Coffee at 5, writing in journal, taking time to write on a piece I’m trying to make progress on. I need a schedule. What else do I need before I start with the Zoom, phone, google docs? Yoga at home? A walk? Breakfast, for sure. I need to read twelve pages of War and Peace on my phone for an online book group that will begin posting today. Of course I don’t have an actual book of War and Peace. I have my favorite, Anna Karenina. In college, when I was supposed to read W&P, I skipped all the war sections, flipping through looking for the love story. So I checked a copy out of Brooklyn Public through an app on my phone that connects to libraries.

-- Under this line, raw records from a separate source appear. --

Fixpoint parse_expr (fuel : nat) (self : Parser)
  : outcome (AbstractSyntaxTree * Parser) :=
  match fuel with
  | O => OutOfFuel
  | S fuel' =>
      '(node, self) <- parse_term fuel' self;;
      self <- eat_whitespace fuel' self;;
      parse_expr_loop fuel' node self
  end

(** the loop "while self.match_addop()" of parse_expr *)
with parse_expr_loop (fuel : nat) (node : AbstractSyntaxTree) (self : Parser)
  : outcome (AbstractSyntaxTree * Parser) :=
  match fuel with
  | O => OutOfFuel
  | S fuel' =>
      if match_addop self then
        '(node, self) <- parse_binop fuel' node (parse_term fuel') self;;
        parse_expr_loop fuel' node self
      else Return (node, self)
  end

with parse_term (fuel : nat) (self : Parser)
  : outcome (AbstractSyntaxTree * Parser) :=
  match fuel with
  | O => OutOfFuel
  | S fuel' =>
      '(node, self) <- parse_factor fuel' self;;
      self <- eat_whitespace fuel' self;;
      parse_term_loop fuel' node self
  end

(** the loop "while self.match_multop()" of parse_term *)
with parse_term_loop (fuel : nat) (node : AbstractSyntaxTree) (self : Parser)
  : outcome (AbstractSyntaxTree * Parser) :=
  match fuel with
  | O => OutOfFuel
  | S fuel' =>
      if match_multop self then
        '(node, self) <- parse_binop fuel' node (parse_factor fuel') self;;
        parse_term_loop fuel' node self
      else Return (node, self)
  end

with parse_factor (fuel : nat) (self : Parser)
  : outcome (AbstractSyntaxTree * Parser) :=
  match fuel with
  | O => OutOfFuel
  | S fuel' =>
      let token := current_token self in
      '(node, self) <-
        match name token with
        | INTEGER =>
            self <- eat (name token) self;;
            node <- mkNumber token py_int;;
            Return (node, self)
        | FLOAT =>
            self <- eat (name token) self;;
            node <- mkNumber token py_float;;
            Return (node, self)
        | MINUS =>
            self <- eat (name token) self;;
            '(expr, self) <- parse_factor fuel' self;;
            Return (UnaryOp token expr, self)
        | LPAREN =>
            self <- eat (name token) self;;
            self <- eat_whitespace fuel' self;;
            '(node, self) <- parse_expr fuel' self;;
            self <- eat_whitespace fuel' self;;
            self <- eat RPAREN self;;
            Return (node, self)
        | _ => Raise (SyntaxError (Unrecognized_token token))
        end;;
      self <- eat_whitespace fuel' self;;
      Return (node, self)
  end.

(** A bound on the depth of the calls [parse] makes on [text]. *)
Definition enough_fuel (text : str) : nat := 3 * length text + 3.

(** [Parser.parse]: the first token is pulled outside [eat], so the
    StopIteration of an empty token sequence is not caught.  The result is
    the tree, with the state the parser object is left in. *)
Definition parse (text : str) : outcome (AbstractSyntaxTree * Parser) :=
  let g := tokenize text in
  '(tok, g) <- next lexer g;;
  parse_expr (enough_fuel text) (mkParser tok g).

(** ** class Calculator *)

(** The dictionary [operators] of visit_BinOp. *)
Definition operators (key : TokenName)
  : option (number -> number -> outcome number) :=
  match key with
  | PLUS => Some py_add
  | MINUS => Some py_sub
  | MUL => Some py_mul
  | DIV => Some py_truediv
  | _ => None
  end.

(** [visit]: dispatch on the class of the node; the three classes of the
    dictionary [visitors] are the three kinds of nodes.  visit_BinOp looks
    the operator up before it visits the operands, left then right. *)
Fixpoint visit (node : AbstractSyntaxTree) : outcome number :=
  match node with
  | Number _ v => Return v
  | BinOp l op r =>
      match operators (name op) with
      | None => Raise (KeyError (name op))
      | Some f => x <- visit l;; y <- visit r;; f x y
      end
  | UnaryOp _ e => x <- visit e;; Return (py_neg x)
  end.

Definition evaluate (text : str) : outcome number :=
  '(tree, _) <- parse text;;
  visit tree.


(** The module-level names of calc.py, with what matters of their values
    for a call [name().evaluate(text)]: the class Calculator, or something
    else.  None of them, and no builtin, is called Evaluator. *)
Inductive global_object := class_Calculator | another_object.

Definition globals : list (string * global_object) :=
  [ ("logging", another_object); ("re", another_object);
    ("get_logger", another_object); ("add_logger", another_object);
    ("logger", another_object); ("Token", another_object);
    ("TokenizerException", another_object); ("Lexer", another_object);
    ("AbstractSyntaxTree", another_object); ("Number", another_object);
    ("BinOp", another_object); ("UnaryOp", another_object);
    ("Parser", another_object); ("NodeVistor", another_object);
    ("Calculator", class_Calculator); ("calc", another_object) ]%string.

Fixpoint lookup (id : string) (names : list (string * global_object))
  : option global_object :=
  match names with
  | [] => None
  | (id', obj) :: names' =>
      if String.eqb id id' then Some obj else lookup id names'
  end.
(** * ZenFlow voice assistant overlay: tool dispatcher, transcripts, audio
      capture and playback scheduling

    A shallow embedding of [src/components/VoiceAssistantOverlay.tsx]
    (with [src/types.ts], [src/utils/ids.ts] and the [updateState] of the
    application shell), and the properties of it that the specification
    states. The embedding covers an open session: the handlers
    [onmessage] and [onaudioprocess], the [ended] listener of a source,
    the toast timer, and the functions they call. Opening and closing a
    session are not part of it.

    Conventions of the embedding.
    - JavaScript strings are [string]s of 8-bit characters; [toLowerCase]
      and [trim] act on the ASCII range.
    - A string-valued property that may be [undefined] at run time is an
      [option string]; the arguments object of a tool call is a finite map
      from property names to strings.
    - Times of the audio clock are exact rationals ([Q]), in seconds, and
      so are audio samples: a sample times 32768 is exact in binary
      floating point, and so is a 16-bit integer divided by 32768.
    - React state, refs and the collaborators of the component are the
      fields of one record [World]; the code is a state transformer on it.
      The setters of the overlay run their updater at the call, on the
      latest value. The updaters given to [updateState] are run by React,
      at the call or at the next render: the caller sees neither their
      exceptions nor, unless they have run at the call, what they assign
      to its variables.
    - Promise reactions ([sessionPromise.then (...)]) are queued and run,
      first in first out, when the running handler has returned.
    - A typed array view of a buffer reads and writes 16-bit values low
      byte first. *)

From Stdlib Require Import ZArith QArith Qminmax Qround Lqa Lia ZifyNat.
From Stdlib Require Import String Ascii List Bool.
From stdpp Require Import base gmap strings list.
Import ListNotations.

Open Scope string_scope.

(** ** JavaScript string primitives *)

(** The double quote character, for the template strings that quote a title. *)
Definition dq : string := String (ascii_of_nat 34) EmptyString.

Definition isUpper (c : ascii) : bool :=
  Nat.leb 65 (nat_of_ascii c) && Nat.leb (nat_of_ascii c) 90.

Definition lowerChar (c : ascii) : ascii :=
  if isUpper c then ascii_of_nat (nat_of_ascii c + 32) else c.

(** [String.prototype.toLowerCase] *)
Fixpoint toLowerCase (s : string) : string :=
  match s with
  | EmptyString => EmptyString
  | String c s' => String (lowerChar c) (toLowerCase s')
  end.
(** C10.  A created file whose whole name is a dot followed by [jpg],
    [jpeg] or [png] (in any mix of cases) has an empty [Path.suffix]: the
    filter rejects it and the handler does nothing, so the path never
    enters the in-flight set and nothing is uploaded. *)
Theorem dot_only_name_not_processed (event : FileSystemEvent) (m : machine) :
  In (lower (name (mkPath (src_path event)))) image_suffixes ->
  suffix (mkPath (src_path event)) = "" /\
  is_image (mkPath (src_path event)) = false /\
  on_created E event m = (Ret tt, m).
Proof.
  intros H. apply extension_only_name in H as (e & Hn & Hdot).
  pose proof (suffix_leading_dot _ e Hn Hdot) as Hs.
  assert (Hi : is_image (mkPath (src_path event)) = false).
  { unfold is_image. rewrite Hs. reflexivity. }
  split; [exact Hs|]. split; [exact Hi|].
  apply on_created_ineligible. unfold eligible. rewrite Hi.
  apply andb_false_r.
Qed.

End FilterClaims.

(** * Sample runs *)

(** A move that raises is reported by the [except] clause; the file stays
    in the watch folder and the path is released. *)
Example move_failure_is_logged :
  upload_file read_only_archive photo (in_flight photo [photo]) =
  (Ret tt,
   released photo
     (printed "Error processing /cam/photo.jpg: [Errno 13] Permission denied"
        (called (Move photo "/cam/uploaded/photo.jpg")
           (called (Run (curl_command photo (upload_url cam)))
              (in_flight photo [photo]))))).
Proof. vm_compute. reflexivity. Qed.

I keep telling people about it, I used Libby, I say, excitedly, aware of my nerdiness but also wanting others to know we can still use libraries! 

Two days ago, Monday, the first day schools shut down and my first day with a sore throat — I know it’s nothing, it’s allergies, but still better safe than sorry — I received this email from A Public Space and YiYun Li:” In these unsettled times, like many of you I have been looking for substance in my bookcase. One doesn’t need to look far—there sit the books by Tolstoy, “the master-recorder of realities,” as Stefan Zweig describes him. I have found that the more uncertain life is, the more solidity and structure Tolstoy’s novels provide.”

So today, I plan to try to be a bit more balanced, to move more, to pause more, to consider more carefully what we need to nourish ourselves and each other, ever aware that I don’t know what will unfold.